Die beiden 15 und 13 Jahre alten Schwestern sind vor drei Jahren aus dem Exil in Iran nach Afghanistan zurückgekehrt. „Meine Eltern durften in Iran nicht offiziell arbeiten, wir Kinder nicht zur Schule gehen. Privatschule für 320 Euro Schulgeld pro Jahr hat mein Vater zwei Jahre lang bezahlen können durch Gelegenheitsarbeit, dann war er ganz ohne Arbeit und wir mussten die Schule verlassen. Wir sind froh, zurück in Afghanistan zu sein. Meine Eltern erhalten eine Berufsausbildung dank Help und wir können zur Schule gehen. Help hat uns sogar das Schulmaterial und die Uniform geschenkt. Meine Mutter arbeitet bereits als Schneiderin. Ich will Lehrerin werden. Bildung wird mir helfen, mein Ziel zu erreichen,“ sagt Halima.

 

Zum Beispiel Mohammed in Syrien:

In den Vororten von Damaskus leben rund 1 Mio. irakische Flüchtlinge in einfachsten Übergangs- behausungen ohne Strom und Wasser. Die syrischen Schulen sind überfüllt, für irakische Flüchtlingskinder ist kaum noch Platz. Ohnehin können sich die Eltern ohne Arbeit und mit schwindenden Ersparnissen Schuluniform und Bücher nicht leisten. Als der letzte Notgroschen verbraucht ist, muss auch Mohammed, 9 Jahre alt, versuchen, als Helfer auf dem Bau zu arbeiten, damit die 7 köpfige Familie sich wenigstens eine Mahlzeit am Tag leisten kann. Jungs arbeiten auf dem Bau oder im Bazar, Mädchen landen nicht selten in der Prostitution.

Erfolge von Help

In Afghanistan hat Help bisher 20.000 Kindern und Jugendlichen eine Schul- bzw. Berufsausbildung ermöglicht. In Syrien erhalten irakische Flüchtlingskinder einen finanziellen Zuschuss für den Lebens- unterhalt der Familien, wenn sie regelmäßig am Schulunterricht teilnehmen. In Simbabwe schaffen wir neue Einkommensmöglichkeiten für Eltern, die dadurch die Schulgebühren ihrer Kinder wieder zahlen können. 
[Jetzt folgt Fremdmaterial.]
(** Two canonical numerals of the same value are the same string. *)
Lemma canonical_inj s t : canonical s = true -> canonical t = true -> dval s = dval t -> s = t.
Proof.
  intros Hs Ht Hv. apply digits_inj; [now apply canonical_digits.. | | exact Hv].
  assert (Hlen : forall u v, canonical u = true -> canonical v = true -> dval u = dval v ->
            (String.length u <= String.length v)%nat).
  { intros [|c r] [|c' r'] Hu Hv' Huv; try easy. cbn [String.length].
    destruct (String.eqb_spec r' "") as [->|Hne'].
    - destruct (String.eqb_spec r "") as [->|Hne]; [easy|].
      pose proof (canonical_lower c r Hu Hne). pose proof (dval_bound _ (canonical_digits _ Hv')).
      cbn [String.length] in *. exfalso. assert (1 <= Z.of_nat (String.length r)).
      { destruct r; [easy | cbn; lia]. }
      assert (10 ^ 1 <= 10 ^ Z.of_nat (String.length r)) by (apply Z.pow_le_mono_r; lia). lia.
    - destruct (Nat.le_gt_cases (String.length r) (String.length r')) as [|Hgt]; [lia|].
      assert (Hne : r <> "") by (intros ->; cbn in Hgt; lia).
      pose proof (dval_bound _ (canonical_digits _ Hv')).
      pose proof (canonical_lower c r Hu Hne). cbn [String.length] in *.
      assert (10 ^ Z.of_nat (S (String.length r')) <= 10 ^ Z.of_nat (String.length r))
        by (apply Z.pow_le_mono_r; lia).
      lia. }
  apply Nat.le_antisymm; auto.
Qed.

(** The reference numeral is canonical and denotes its argument. *)
Lemma to_decimal_spec n : 0 <= n -> canonical (to_decimal n) = true /\ dval (to_decimal n) = n.
Proof.
  funelim (to_decimal n); intros Hn.
  - destruct (digit_char_spec n) as [Hv Hd]; [lia|]. cbn. rewrite Hd, Hv.
    split; [now rewrite Bool.orb_true_r | lia].
  - match goal with IH : 0 <= n / 10 -> _ |- _ => destruct IH as [Hc Hv]; [apply Z.div_pos; lia|] end.
    pose proof (Z.mod_pos_bound n 10 ltac:(lia)) as Hm.
    destruct (digit_char_spec (n mod 10) Hm) as [Hcv Hcd].
    destruct (to_decimal (n / 10)) as [|c r] eqn:E; [easy|].
    assert (Hc0 : Ascii.eqb c "0"%char = false).
    { destruct (Ascii.eqb_spec c "0"%char) as [Hz|]; [|easy]. exfalso. subst c.
      cbn in Hc. apply Bool.andb_true_iff in Hc as [_ Hr]. apply String.eqb_eq in Hr. subst r.
      assert (1 <= n / 10) by (apply Z.div_le_lower_bound; lia).
      assert (Hd0 : dval (String "0"%char EmptyString) = 0) by reflexivity. lia. }
    cbn [append canonical]. rewrite Hc0. cbn [negb orb]. rewrite Bool.andb_true_r.
    pose proof (canonical_digits _ Hc) as Ha.
    change (String c (r ++ String (digit_char (n mod 10)) ""))
      with (String c r ++ String (digit_char (n mod 10)) "").
    rewrite all_digits_app, dval_app, Ha, Hv. cbn. rewrite Hcd, Hcv.
    split; [easy|]. pose proof (Z.div_mod n 10). lia.
Qed.

(** ** Fractions *)

Lemma strip_repeat_zero m : strip_trailing_zeros (repeat_char m "0"%char) = "".
Proof. induction m as [|m IH]; cbn; [easy | now rewrite IH]. Qed.

Lemma strip_app_zeros f m :
  strip_trailing_zeros (f ++ repeat_char m "0"%char) = strip_trailing_zeros f.
Proof. induction f as [|c r IH]; cbn; [apply strip_repeat_zero | now rewrite IH]. Qed.

Lemma strip_idem s : strip_trailing_zeros (strip_trailing_zeros s) = strip_trailing_zeros s.
Proof.
  induction s as [|c r IH]; cbn; [easy|].
  destruct (strip_trailing_zeros r) as [|c' r'] eqn:E.
  - destruct (Ascii.eqb c "0"%char) eqn:Ec; cbn; [easy | now rewrite Ec].
  - change (strip_trailing_zeros (String c (String c' r')))
      with (match strip_trailing_zeros (String c' r') with
            | EmptyString => if Ascii.eqb c "0"%char then EmptyString else String c EmptyString
            | r'' => String c r'' end).
    now rewrite IH.
Qed.

(** A digit string worth zero is all zeros, which the regex removes. *)
Lemma strip_zero_value f : all_digits f = true -> dval f = 0 -> strip_trailing_zeros f = "".
Proof.
  induction f as [|c r IH]; cbn; [easy|]. intros [Hc Hr]%Bool.andb_true_iff Hv.
  pose proof (dval_bound r Hr). pose proof (is_digit_range c Hc).
  assert (Hp : 0 < 10 ^ Z.of_nat (String.length r)) by (apply Z.pow_pos_nonneg; lia).
  assert (Hc0 : char_digit c = 0) by nia.
  rewrite IH by (easy || nia).
  replace c with "0"%char by (symmetry; apply char_digit_inj; [exact Hc | reflexivity | exact Hc0]).
  reflexivity.
Qed.

(** The fraction of a display: one to six digits, the last not a zero. *)
Definition frac_ok (f : string) : bool :=
  all_digits f && negb (String.eqb f "") && (String.length f <=? 6)%nat &&
  String.eqb (strip_trailing_zeros f) f.

Lemma frac_ok_spec f :
  frac_ok f = true ->
  all_digits f = true /\ f <> "" /\ (String.length f <= 6)%nat /\ strip_trailing_zeros f = f.
Proof.
  unfold frac_ok. intros H. repeat (apply Bool.andb_true_iff in H as [H ?]).
  repeat split; try assumption.
  - intros ->. easy.
  - now apply Nat.leb_le.
  - now apply String.eqb_eq.
Qed.

(** What a fraction is worth in units: its digits padded to six. *)
Definition frac_units (f : string) : Z := dval f * 10 ^ (6 - Z.of_nat (String.length f)).

Lemma frac_units_pad f :
  (String.length f <= 6)%nat ->
  frac_units f = dval (f ++ repeat_char (6 - String.length f) "0"%char) /\
  String.length (f ++ repeat_char (6 - String.length f) "0"%char) = 6%nat.
Proof.
  intros Hl. destruct (repeat_zero_spec (6 - String.length f)) as (_ & Zv & Zl).
  unfold frac_units. rewrite dval_app, length_app, Zv, Zl, Nat2Z.inj_sub by lia.
  split; [lia | lia].
Qed.

Lemma frac_units_range f : frac_ok f = true -> 1 <= frac_units f < 1000000.
Proof.
  intros (Ha & Hne & Hl & Hs)%frac_ok_spec.
  destruct (frac_units_pad f Hl) as [Hp Hpl].
  pose proof (dval_bound _ (eq_trans (all_digits_app _ _)
    (f_equal2 andb Ha (proj1 (repeat_zero_spec (6 - String.length f)))))) as Hb.
  rewrite Hpl in Hb. rewrite Hp. split; [|exact (proj2 Hb)].
  destruct (Z.eq_dec (dval f) 0) as [H0|H0].
  - rewrite (strip_zero_value f Ha H0) in Hs. now subst f.
  - unfold frac_units in Hp. pose proof (dval_bound f Ha).
    assert (0 < 10 ^ (6 - Z.of_nat (String.length f))) by (apply Z.pow_pos_nonneg; lia). nia.
Qed.

(** Two fractions worth the same number of units are the same string. *)
Lemma frac_inj f g : frac_ok f = true -> frac_ok g = true -> frac_units f = frac_units g -> f = g.
Proof.
  intros Hf Hg Hv. pose proof (frac_ok_spec f Hf) as (Fa & _ & Fl & Fs).
  pose proof (frac_ok_spec g Hg) as (Ga & _ & Gl & Gs).
  destruct (frac_units_pad f Fl) as [Fv Fpl]. destruct (frac_units_pad g Gl) as [Gv Gpl].
  assert (Hpad : f ++ repeat_char (6 - String.length f) "0"%char =
                 g ++ repeat_char (6 - String.length g) "0"%char).
  { apply digits_inj; [rewrite all_digits_app, Fa; apply repeat_zero_spec
                      | rewrite all_digits_app, Ga; apply repeat_zero_spec | congruence | congruence]. }
  rewrite <- Fs, <- Gs, <- (strip_app_zeros f (6 - String.length f)),
    <- (strip_app_zeros g (6 - String.length g)). now rewrite Hpad.
Qed.

(** ** The language of displays *)

(** After the sign: a canonical whole part, then either nothing (a
    negative amount may not be "-0") or a dot and a fraction. *)
Definition body_ok (neg : bool) (s : string) : bool :=
  let '(w, f) := split_dot s in
  canonical w &&
  match f with
  | None => negb neg || negb (String.eqb w "0")
  | Some f => frac_ok f
  end.

Definition display_ok (s : string) : bool :=
  match s with
  | EmptyString => false
  | String c r => if Ascii.eqb c "-"%char then body_ok true r else body_ok false s
  end.

Lemma split_dot_spec s :
  let '(w, f) := split_dot s in
  s = w ++ match f with None => "" | Some f => "." ++ f end.
Proof.
  induction s as [|c r IH]; cbn; [easy|].
  destruct (Ascii.eqb_spec c "."%char) as [->|]; [easy|].
  destruct (split_dot r) as [w f]. cbn. now rewrite IH at 1.
Qed.

(** What [parse_unsigned] reads from a body of the language: the whole
    part times [10^6] plus the fraction's units. *)
Lemma parse_body neg s v :
  body_ok neg s = true -> parse_unsigned s = Some v ->
  let '(w, f) := split_dot s in
  v = dval w * 1000000 + match f with None => 0 | Some f => frac_units f end /\
  0 <= dval w /\ (neg = true -> 0 < v).
Proof.
  unfold body_ok, parse_unsigned. destruct (split_dot s) as [w f].
  intros [Hw Hf]%Bool.andb_true_iff. pose proof (canonical_digits w Hw) as Wa.
  pose proof (dval_bound w Wa) as Wb. rewrite Wa. cbn [negb orb].
  destruct (String.eqb w "") eqn:Hwe; [discriminate|]. cbn [orb].
  destruct f as [f|].
  - pose proof (frac_units_range f Hf) as Fr. pose proof (frac_ok_spec f Hf) as (Fa & _ & Fl & _).
    rewrite Fa. replace (1 <=? String.length f)%nat with true
      by (symmetry; apply Nat.leb_le; destruct f; [easy | cbn; lia]).
    replace (String.length f <=? 6)%nat with true by (symmetry; now apply Nat.leb_le).
    intros [= <-]. unfold frac_units in *. lia.
  - intros [= <-]. split; [lia|]. split; [lia|]. intros ->.
    apply Bool.negb_true_iff, String.eqb_neq in Hf.
    destruct w as [|c r]; [easy|].
    destruct (String.eqb_spec r "") as [->|Hr].
    + assert (c <> "0"%char) by (intros ->; apply Hf; reflexivity).
      cbn in Hw. apply Bool.andb_true_iff in Hw as [Hd Hz].
      rewrite Bool.andb_true_r in Hd. assert (char_digit c <> 0).
      { intros H0. apply H, char_digit_inj; [exact Hd | reflexivity | exact H0]. }
      pose proof (is_digit_range c Hd). cbn. lia.
    + pose proof (canonical_lower c r Hw Hr).
      assert (0 < 10 ^ Z.of_nat (String.length r)) by (apply Z.pow_pos_nonneg; lia). lia.
Qed.

(** Two bodies of the language that read to the same value are equal. *)
Lemma body_inj n1 n2 s t v :
  body_ok n1 s = true -> body_ok n2 t = true ->
  parse_unsigned s = Some v -> parse_unsigned t = Some v -> s = t.
Proof.
  intros Hs Ht Ps Pt.
  pose proof (parse_body n1 s v Hs Ps) as Bs. pose proof (parse_body n2 t v Ht Pt) as Bt.
  pose proof (split_dot_spec s) as Es. pose proof (split_dot_spec t) as Et.
  unfold body_ok in Hs, Ht.
  destruct (split_dot s) as [w f], (split_dot t) as [w' f'].
  apply Bool.andb_true_iff in Hs as [Hw Hf], Ht as [Hw' Hf'].
  destruct Bs as (Vs & _ & _), Bt as (Vt & _ & _). rewrite Es, Et.
  destruct f as [f|], f' as [f'|].
  - pose proof (frac_units_range f Hf). pose proof (frac_units_range f' Hf').
    assert (dval w = dval w') by lia.
    rewrite (canonical_inj w w' Hw Hw'), (frac_inj f f' Hf Hf'); [easy | lia | easy].
  - pose proof (frac_units_range f Hf). lia.
  - pose proof (frac_units_range f' Hf'). lia.
  - rewrite (canonical_inj w w' Hw Hw'); [easy | lia].
Qed.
Bildung ist der Schlüssel zu einer besseren Zukunft und schafft Chancen auf Arbeit, Einkommen und ein eigenständiges Leben. Deshalb unterstützt Help – ganz im Sinne der Hilfe zur Selbsthilfe – Familien durch Zugang zu Schulbildung und Berufsausbildung. Wer lesen, schreiben, rechnen kann und einen Beruf erlernt, schafft den Sprung aus der Armut meist ganz alleine. Darauf setzen wir.